Of those twenty-five, ten are 10.49 cM or more. The four largest and two others are with Bruce. Three other matches of the top ten are with Pinchas and Ben's is identical with one of those three. The other fifteen are 7.71 cM or less and I think I'll ignore them for now.

Here are the remaining nine. No need to count Ben's which matches Pinchas.
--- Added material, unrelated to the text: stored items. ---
(** Messages of a sync reach the right connector.  With one connector in combined
    mode it is sent all messages in one update, and any other number of connectors
    is an error.  In split mode every connector is sent exactly the messages of its
    own address, each once and in order, and nothing is sent for an address that
    has no connector, whatever order the map of updates is walked in. *)
Theorem apply_request_delivers connectors updates :
  (forall c, connectors = [c] -> exists waits, apply_request true connectors updates = Some ([(c, updates.*2)], waits)) /\
  (length connectors <> 1%nat -> apply_request true connectors updates = None) /\
  exists published waits, apply_request false connectors updates = Some (published, waits) /\
    forall c, sent_to c published = if bool_decide (c ∈ connectors) then messages_of c updates else [].
Proof.
  split; [intros c ->; by eexists|]. split; [by destruct connectors as [|? [|? ?]]|].
  eexists _, _. split; [done|]. intros c. rewrite <- split_updates_map.
  set (m := list_to_map (split_updates updates) : gmap string (list U)).
  set (published := Filter _ _).
  assert (Hn : NoDup published.*1) by (apply NoDup_fmap_Filter; rewrite map_range_perm; apply NoDup_fst_map_to_list).
  assert (Hin : forall us, (c, us) ∈ published <-> m !! c = Some us /\ c ∈ connectors).
  { intros us. unfold published. rewrite elem_of_Filter, elem_of_map_range, bool_decide_eq_true. done. }
  case_bool_decide as Hc.
  - destruct (m !! c) as [us|] eqn:Hm; simpl; [by apply sent_to_unique, Hin|].
    apply sent_to_absent. intros [[c' us] [-> Hus]]%list_elem_of_fmap. simpl in Hm. apply Hin in Hus as [? _]. congruence.
  - apply sent_to_absent. intros [[c' us] [-> Hus]]%list_elem_of_fmap. by apply Hin in Hus as [_ ?].
Qed.

End messages.

End handlers.

(** A message of an address without a connector is not published, and yet its update
    is among those waited for. *)
Lemma apply_request_waits_for_unpublished :
  @apply_request canonical_range string false ["a"] [("b", "message")] = Some ([], [["message"]]).
Proof. vm_compute. reflexivity. Qed.

(** ** A concrete account *)

Definition ex_parent : Label := mkLabel "p" "" "work" ["work"] LabelTypeFolder.
Definition ex_child : Label := mkLabel "c" "p" "2024" ["work"; "2024"] LabelTypeFolder.
Definition ex_renamed : Label := mkLabel "p" "" "job" ["job"] LabelTypeFolder.
Definition ex_renamed_child : Label := mkLabel "c" "p" "2024" ["job"; "2024"] LabelTypeFolder.

(** The API after the rename; [child] is its answer for the child. *)
Definition ex_api (child : result lc_err Label) (id : string) : result lc_err Label :=
  if String.eqb id "p" then Ok ex_renamed else if String.eqb id "c" then child else Err ErrNoSuchLabel.

Definition ex_env (child : result lc_err Label) : label_env :=
  mkLabelEnv (ex_api child) (fun _ _ => Err ErrNotFound) 5.
(* ===== verification/Connector.v ===== *)
(** * The IMAP connector: mailboxes and messages (internal/services/imapservice:
      connector.go, shared_cache.go)

    The IMAP server calls the connector of an account or address when a client
    creates, renames or deletes a mailbox, and copies, moves, flags or removes
    messages.  The connector turns the call into calls of the API and keeps the map
    of labels, which all connectors of the account share.  The client of the API is
    the class [APIClient], its documented behaviour the class [APILaws]. *)

From S2P Require Import Prelude.
From S2P Require Import Api.
From S2P Require Import Effects.
From S2P Require Import UserEvents.
From S2P Require Import UserIdentity.
From S2P Require Import ImapUpdates.
From S2P Require Import LabelEvents.

(** ** The API *)

Record CreateLabelReq : Type := mkCreateLabelReq { clr_Name : string; clr_Type : LabelType; clr_ParentID : string }.
Record UpdateLabelReq : Type := mkUpdateLabelReq { ulr_Name : string; ulr_ParentID : string }.

(** The methods of the client the connector uses, over the state [W] of the server. *)
Class APIClient (W : Type) : Type := {
  LabelMessages : list string -> string -> W -> W * option err;
  UnlabelMessages : list string -> string -> W -> W * option err;
  DeleteMessage : list string -> W -> W * option err;
  MarkMessagesRead : list string -> W -> W * option err;
  MarkMessagesUnread : list string -> W -> W * option err;
  api_MarkMessagesForwarded : list string -> W -> W * option err;
  MarkMessagesUnForwarded : list string -> W -> W * option err;
  GetMessageMetadataPage : Z -> Z -> list string -> W -> result err (list MessageMetadata);
  GetLabel : string -> list LabelType -> W -> result err Label;
  CreateLabel : CreateLabelReq -> W -> W * result err Label;
  UpdateLabel : string -> UpdateLabelReq -> W -> W * result err Label;
  DeleteLabel : string -> W -> W * option err
}.

(** The sentinel errors, and [errors.Is] for them. *)
Definition ErrOperationNotAllowed : err := ErrOther "operation not allowed".
Definition ErrNoSuchLabel : err := ErrOther "no such label".
Definition is_sentinel (target e : err) : bool :=
  match target, e with ErrOther m, ErrOther m' => String.eqb m m' | _, _ => false end.
Definition Is (target e : err) : bool := existsb (is_sentinel target) (chain e).

(** juniper's [xslices.Chunk]. *)
Class XSlices : Type := { xslices_Chunk : forall {T}, list T -> Z -> list (list T) }.
Class XSlicesLaws `{XSlices} : Prop := {
  xslices_Chunk_join {T} (l : list T) n : 0 < n -> mjoin (xslices_Chunk l n) = l;
  xslices_Chunk_length {T} (l : list T) n c : 0 < n -> c ∈ xslices_Chunk l n -> Z.of_nat (length c) <= n
}.

(** ** The connector *)

(** The fields that do not change during a call; flags and attributes are the
    defaults. *)
Record Connector : Type := mkConnector {
  cn_addrID : string;
  cn_addressMode : AddressMode;
  cn_showAllMail : Z
}.

(** The label map, shared by the connectors of the account, and the server. *)
Record ConnState (W : Type) : Type := mkConnState { cs_labels : labelMap; cs_api : W }.
Arguments mkConnState {W} _ _.
Arguments cs_labels {W} _.
Arguments cs_api {W} _.

Definition b32 (b : bool) : Z := if b then 1 else 0.

Definition NewConnector (addrID : string) (mode : AddressMode) (showAllMail : bool) : Connector :=
  mkConnector addrID mode (b32 showAllMail).

Definition ShowAllMail (v : bool) (c : Connector) : Connector :=
  mkConnector (cn_addrID c) (cn_addressMode c) (b32 v).

Inductive MailboxVisibility : Type := Hidden | Visible | HiddenIfEmpty.

Definition GetMailboxVisibility (c : Connector) (mboxID : string) : MailboxVisibility :=
  if String.eqb mboxID AllMailLabel then (if negb (cn_showAllMail c =? 0) then Visible else Hidden)
  else if String.eqb mboxID AllScheduledLabel then HiddenIfEmpty
  else Visible.

#[global] Instance AddressMode_eq_dec : EqDecision AddressMode.
Proof. solve_decision. Defined.

(** The panic of [CheckAuth] passes through. *)
Definition Authorize (c : Connector) (bridgePass : list Z) (username : string) (password : list Z) (i : State)
    : checked bool :=
  match CheckAuth bridgePass username password i with
  | Panics => Panics
  | Returns (Err _) => Returns false
  | Returns (Ok addrID) =>
      Returns (if bool_decide (cn_addressMode c = AddressModeSplit) && negb (String.eqb addrID (cn_addrID c))
                 then false else true)
  end.

(** ** The cache of the IMAP state (shared_cache.go)

    [SharedCache] holds the accessor of the IMAP server's tables while there is one;
    [readers] counts the accessors that hold its read lock, during which [Set] and
    [Close] wait. *)
Record SharedCache (C : Type) : Type := mkSharedCache { sc_cache : option C; sc_readers : nat }.
Arguments mkSharedCache {C} _ _.
Arguments sc_cache {C} _.
Arguments sc_readers {C} _.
But I am going to move this comparison to a GEDmatch browser because there are more people are involved. (FTDNA's chromosome browser can take only five kits at once.)
Click the image to enlarge
So those matches that I have with the descendants of my great-grandmother's brothers are shared pretty liberally and convincingly by other descendants of my great-grandmother.

This is both partial and needs review. Expect to hear more on this in the coming weeks.

"Tip of the Iceberg"
A couple of weeks ago, I wrote about the inquiry into the possibility that the Skalat Pikholz Y-DNA goes back to Iberia. Our project administrator Rachel Unkefer spoke about the project in Seattle. You can see her presentation "Tip of the Iceberg" here. Very near the end, there is a reference to a red map pin which may be moving soon. That's us.

Baruch Dayan Haemet  ברוך דיין האמת
Miami Herald
My father's first cousin Herb Braun passed away Tuesday at age ninety-seven.

I met him once when I was fourteen and once when I went to see him in Miami three years ago. Regular readers will recognize his name as he was one of the first to test for our project.